Instructions for the task -> From the line with "else x :: squeeze c s'" through the line with "template too, and", inclusive, return each line of the data below exactly and leave the rest out.

Record excerpts START

(** * Crocdb API: search-key normalisation, query planning and lookups

    A shallow embedding of [api.py].  Python strings are sequences of
    Unicode code points and are modelled as [list N]; Python integers are
    unbounded and are modelled as [Z].  Code that can raise is written in a
    small error monad over the exception classes that [handle_exception]
    tells apart. *)

From Stdlib Require Import List NArith ZArith String Ascii Bool Lia Permutation.
Import ListNotations.

Local Open Scope N_scope.

(** ** Python strings *)

Definition str := list N.

(** An ASCII literal read as a Python string. *)
Definition py (s : string) : str := map N_of_ascii (list_ascii_of_string s).

Definition str_eqb (a b : str) : bool :=
  if list_eq_dec N.eq_dec a b then true else false.

Module PyStr.

(** [str.isspace] for one code point: the white-space table of CPython. *)
Definition is_space (c : N) : bool :=
  ((9 <=? c) && (c <=? 13)) || ((28 <=? c) && (c <=? 32))
  || (c =? 133) || (c =? 160) || (c =? 5760)
  || ((8192 <=? c) && (c <=? 8202))
  || (c =? 8232) || (c =? 8233) || (c =? 8239) || (c =? 8287)
  || (c =? 12288).

Fixpoint lstrip (s : str) : str :=
  match s with
  | [] => []
  | c :: s' => if is_space c then lstrip s' else s
  end.

Definition rstrip (s : str) : str := rev (lstrip (rev s)).

(** [s.strip()] *)
Definition strip (s : str) : str := rstrip (lstrip s).

(** [s.split()]: the maximal runs of non-space characters.  [cur] holds
    the characters of the token being read, last one first. *)
Fixpoint split_from (cur : str) (s : str) : list str :=
  match s with
  | [] => match cur with [] => [] | _ => [rev cur] end
  | c :: s' =>
      if is_space c
      then match cur with
           | [] => split_from [] s'
           | _ => rev cur :: split_from [] s'
           end
      else split_from (c :: cur) s'
  end.

Definition split (s : str) : list str := split_from [] s.

(** [s.replace(old, new)] where [old] is a single character, which is
    the only way the module calls it. *)
Definition replace (old : N) (new : str) (s : str) : str :=
  flat_map (fun c => if c =? old then new else [c]) s.

(** [sep.join(parts)] *)
Fixpoint join (sep : str) (parts : list str) : str :=
  match parts with
  | [] => []
  | [p] => p
  | p :: rest => p ++ sep ++ join sep rest
  end.

Definition is_ascii (c : N) : bool := c <? 128.

Definition is_upper (c : N) : bool := (65 <=? c) && (c <=? 90).

(** The class [a-z0-9] of the regular expression in
    [create_db_search_key]. *)
Definition is_lower_alnum (c : N) : bool :=
  ((97 <=? c) && (c <=? 122)) || ((48 <=? c) && (c <=? 57)).

(** [re.sub(c+, c, s)]: every run of [c] shrinks to one [c].  A [c] that
    is followed by another [c] is dropped, the last of a run stays. *)
Fixpoint squeeze (c : N) (s : str) : str :=
  match s with
  | [] => []
  | x :: s' =>
      if (x =? c) && match s' with y :: _ => y =? c | [] => false end
      then squeeze c s'
      else x :: squeeze c s'
  end.

End PyStr.

(** ** TextNormalizer *)

Section Normalizer.

(** [unidecode] is a third-party table: what it gives for each non-ASCII
    code point is a parameter.  So is [str.lower] outside ASCII. *)
Variable unidecode_table : N -> str.
Variable lower_nonascii : N -> str.

(** [unidecode(s)]: ASCII passes through, anything else is looked up. *)
Definition unidecode (s : str) : str :=
  flat_map (fun c => if PyStr.is_ascii c then [c] else unidecode_table c) s.

(** [s.lower()] *)
Definition lower (s : str) : str :=
  flat_map (fun c =>
              if PyStr.is_upper c then [c + 32]
              else if PyStr.is_ascii c then [c]
              else lower_nonascii c) s.

(** [normalize_repeated_chars(text, char)], [char] a single character
    other than the backslash: [re.sub] reads [char] as a replacement
    template too, and a lone backslash (code point 92) makes it raise
    [re.error] for every text.  The module calls it with the space only. *)
Definition normalize_repeated_chars (text : str) (char : N) : str :=
  PyStr.strip (PyStr.squeeze char text).

(** The substitution table of [replace_invalid_chars], in the order the
    dict literal lists it: plus sign, ampersand, trade mark sign,
    copyright sign, registered sign. *)
Definition invalid_chars : list (N * str) :=
  [ (43, py "plus"); (38, py "and"); (8482, []); (169, []); (174, []) ].

Definition replace_invalid_chars (title : str) : str :=
  fold_left
    (fun title kv => PyStr.replace (fst kv) (32 :: snd kv ++ [32]) title)
    invalid_chars title.

Definition get_valid_search_key (search_key : str) : str :=
  let search_key := replace_invalid_chars search_key in
  let search_key := unidecode search_key in
  let search_key := normalize_repeated_chars search_key 32 in
  let search_key := PyStr.strip search_key in
  search_key.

Record excerpts END

Solution for this problem ->
      else x :: squeeze c s'
  end.

End PyStr.

(** ** TextNormalizer *)

Section Normalizer.

(** [unidecode] is a third-party table: what it gives for each non-ASCII
    code point is a parameter.  So is [str.lower] outside ASCII. *)
Variable unidecode_table : N -> str.
Variable lower_nonascii : N -> str.

(** [unidecode(s)]: ASCII passes through, anything else is looked up. *)
Definition unidecode (s : str) : str :=
  flat_map (fun c => if PyStr.is_ascii c then [c] else unidecode_table c) s.

(** [s.lower()] *)
Definition lower (s : str) : str :=
  flat_map (fun c =>
              if PyStr.is_upper c then [c + 32]
              else if PyStr.is_ascii c then [c]
              else lower_nonascii c) s.

(** [normalize_repeated_chars(text, char)], [char] a single character
    other than the backslash: [re.sub] reads [char] as a replacement
    template too, and a lone backslash (code point 92) makes it raise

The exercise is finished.